AAM procedures for the investigation into the effect of water added on ORR. Raw PSKs were baked for 1 min at 110 ºC, peeled, crushed and ground to pass through a sieve of 105 µm pore size to produce ground PSK (GPSK). Water (0.00, 0.50, 1.00, 1.20, 1.40, 1.50, 1.60, 1.70, 1.80, or 1.90 ml) was added to a 20-ml centrifugal tube with 10.00 g GPSK. After stirring at room temperature (25 ºC) for 30 min, the rest of the procedure was carried out in the same manner as that described above in “AAM procedures for the investigation into the effect of baking time on ORR”.
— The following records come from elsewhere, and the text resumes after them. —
Lemma voxel_grid_centers_witness :
  exists g,
    __init__ [2; 3; 4]%Z Scenario.pc Scenario.cfg = Ok g
    /\ shape (voxel_grid g) = [1; 2; 3; 4; 3]
    /\ elem (voxel_grid g) [0; 1; 2; 3; 0] = (of_nat 1 + half)%num
    /\ elem (voxel_grid g) [0; 1; 2; 3; 1] = (of_nat 2 + half)%num
    /\ elem (voxel_grid g) [0; 1; 2; 3; 2] = (of_nat 3 + half)%num.
Proof.
  destruct (voxel_grid_centers 2 3 4 (Scenario.q 0) (Scenario.q 0)
              (Scenario.q 0) (Scenario.q 2) (Scenario.q 2) (Scenario.q 2)
              Scenario.cfg)
    as (g & _ & _ & Hg & _ & _ & _ & _ & Eg & Sg);
    try lia; try (rewrite int32_small by lia; lia).
  exists g. split; [exact Hg|]. split; [apply Sg; lia|].
  apply (Eg 1 2 3); rewrite int32_small by lia; simpl; lia.
Defined.

(** C4: for a configuration with a positive grid size that construction
    accepts, as it does every one of 32-bit integers, the voxel size is
    [(pc_max - pc_min) / grid_size] on every axis, and the grid-to-LiDAR
    matrix maps the homogeneous index coordinate [(gx, gy, gz, 1)] to
    [(gx * vx + x_min, gy * vy + y_min, gz * vz + z_min, 1)]; in particular
    it maps [(0.5, 0.5, 0.5, 1)] to [pc_min + 0.5 * voxel_size]. *)
Theorem voxel_size_and_grid_to_lidar (X Y Z : Z) (a b c d e f : Qc)
        (cfg : DepthDiscConfig) :
  (0 < X)%Z -> (0 < Y)%Z -> (0 < Z)%Z ->
  ((X < 2 ^ 31)%Z -> (Y < 2 ^ 31)%Z -> (Z < 2 ^ 31)%Z ->
   exists g, __init__ [X; Y; Z] [a; b; c; d; e; f] cfg = Ok g)
  /\ forall g,
       __init__ [X; Y; Z] [a; b; c; d; e; f] cfg = Ok g ->
       exists vx vy vz,
         vx = ((d - a) / Q2Qc (inject_Z X))%Qc
         /\ vy = ((e - b) / Q2Qc (inject_Z Y))%Qc
         /\ vz = ((f - c) / Q2Qc (inject_Z Z))%Qc
         /\ elem (voxel_size g) [0] = Fin vx
         /\ elem (voxel_size g) [1] = Fin vy
         /\ elem (voxel_size g) [2] = Fin vz
         /\ (forall gx gy gz : Qc,
               let image :=
                 mat_vec (mat2 (grid_to_lidar g))
                         (homogeneous
                            (fun k => Fin (nth k [gx; gy; gz] (Q2Qc 0)))) in
               image 0 = Fin (gx * vx + a)%Qc
               /\ image 1 = Fin (gy * vy + b)%Qc
               /\ image 2 = Fin (gz * vz + c)%Qc
               /\ image 3 = one)
         /\ (let h := Q2Qc (1 # 2) in
             let image :=
               mat_vec (mat2 (grid_to_lidar g))
                       (homogeneous
                          (fun k => Fin (nth k [h; h; h] (Q2Qc 0)))) in
             image 0 = Fin (a + h * vx)%Qc
             /\ image 1 = Fin (b + h * vy)%Qc
             /\ image 2 = Fin (c + h * vz)%Qc).
Proof.
  intros HX HY HZ. split.
  { intros SX SY SZ.
    destruct (init_spec X Y Z a b c d e f cfg) as (g & _ & _ & Hg & _);
      try lia.
    exists g. exact Hg. }
  intros g Hg.
  destruct (init_accepted X Y Z a b c d e f cfg g Hg)
    as (RX & RY & RZ & NX & NY & NZ).
  destruct (init_wrapped X Y Z a b c d e f cfg RX RY RZ NX NY NZ)
    as (g' & _ & _ & Hg' & _ & _ & _ & _ & _ & (_ & V0 & V1 & V2) & Gg & _).
  assert (g' = g) by congruence. subst g'.
  assert (E0 : elem (voxel_size g) [0] = Fin ((d - a) / Q2Qc (inject_Z X))%Qc).
  { rewrite V0. unfold Num.sub. cbn [Num.opp]. unfold Num.add.
    apply div_of_Z. lia. }
  assert (E1 : elem (voxel_size g) [1] = Fin ((e - b) / Q2Qc (inject_Z Y))%Qc).
  { rewrite V1. unfold Num.sub. cbn [Num.opp]. unfold Num.add.
    apply div_of_Z. lia. }
  assert (E2 : elem (voxel_size g) [2] = Fin ((f - c) / Q2Qc (inject_Z Z))%Qc).
  { rewrite V2. unfold Num.sub. cbn [Num.opp]. unfold Num.add.
    apply div_of_Z. lia. }
  eexists; eexists; eexists.
  split; [reflexivity|]. split; [reflexivity|].
  split; [reflexivity|]. split; [exact E0|]. split; [exact E1|].
  split; [exact E2|].
  assert (Hmap : forall gx gy gz : Qc,
            let image :=
              mat_vec (mat2 (grid_to_lidar g))
                      (homogeneous (fun k => Fin (nth k [gx; gy; gz] (Q2Qc 0)))) in
            image 0 = Fin (gx * ((d - a) / Q2Qc (inject_Z X)) + a)%Qc
            /\ image 1 = Fin (gy * ((e - b) / Q2Qc (inject_Z Y)) + b)%Qc
            /\ image 2 = Fin (gz * ((f - c) / Q2Qc (inject_Z Z)) + c)%Qc
            /\ image 3 = one).
  { intros gx gy gz. rewrite Gg, E0, E1, E2.
    unfold mat_vec, mat2, homogeneous, zero, one. simpl.
    unfold Num.mul, Num.add, zero. cbn iota beta.
    repeat split; f_equal; ring. }
  split; [exact Hmap|].
  cbv zeta. destruct (Hmap (Q2Qc (1 # 2)) (Q2Qc (1 # 2)) (Q2Qc (1 # 2)))
    as (M0 & M1 & M2 & _).
  rewrite M0, M1, M2. repeat split; f_equal; ring.
Qed.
AAM procedures for the investigation into the effect of sieve pore size on ORR. Raw PSKs were baked for 1 min at 110 ºC, peeled, crushed and ground to pass through sieves with 550, 270, 250, 212, 160, 150, 105, 75, or 58 µm pore sizes to produce ground PSK (GPSK). Water (1.60 ml) was added to a 20-ml centrifugal tube with 10.00 g GPSK. After stirring at room temperature (25 ºC) for 30 min, the rest of the procedure was the same as that described above in “AAM procedures for the investigation into the effect of baking time on ORR”.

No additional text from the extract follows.